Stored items
Start of Block
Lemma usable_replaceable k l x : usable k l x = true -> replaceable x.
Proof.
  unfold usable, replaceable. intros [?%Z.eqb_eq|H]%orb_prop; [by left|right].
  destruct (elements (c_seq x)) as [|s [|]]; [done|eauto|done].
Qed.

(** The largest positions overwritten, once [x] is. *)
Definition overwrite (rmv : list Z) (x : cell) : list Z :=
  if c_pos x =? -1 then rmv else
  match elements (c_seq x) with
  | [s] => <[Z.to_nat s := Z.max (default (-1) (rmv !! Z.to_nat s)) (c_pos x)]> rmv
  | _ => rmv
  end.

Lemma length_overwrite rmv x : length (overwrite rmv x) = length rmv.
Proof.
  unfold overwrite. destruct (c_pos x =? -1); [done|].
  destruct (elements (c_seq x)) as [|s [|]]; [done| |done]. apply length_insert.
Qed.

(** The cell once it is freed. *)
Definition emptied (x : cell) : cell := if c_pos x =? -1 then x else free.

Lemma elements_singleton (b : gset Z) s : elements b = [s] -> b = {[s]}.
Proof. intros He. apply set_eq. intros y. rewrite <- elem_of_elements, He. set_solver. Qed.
End of Block
Try it: Find the lines above with the word "replaceable". Copy them out.

The answer:
Lemma usable_replaceable k l x : usable k l x = true -> replaceable x.
  unfold usable, replaceable. intros [?%Z.eqb_eq|H]%orb_prop; [by left|right].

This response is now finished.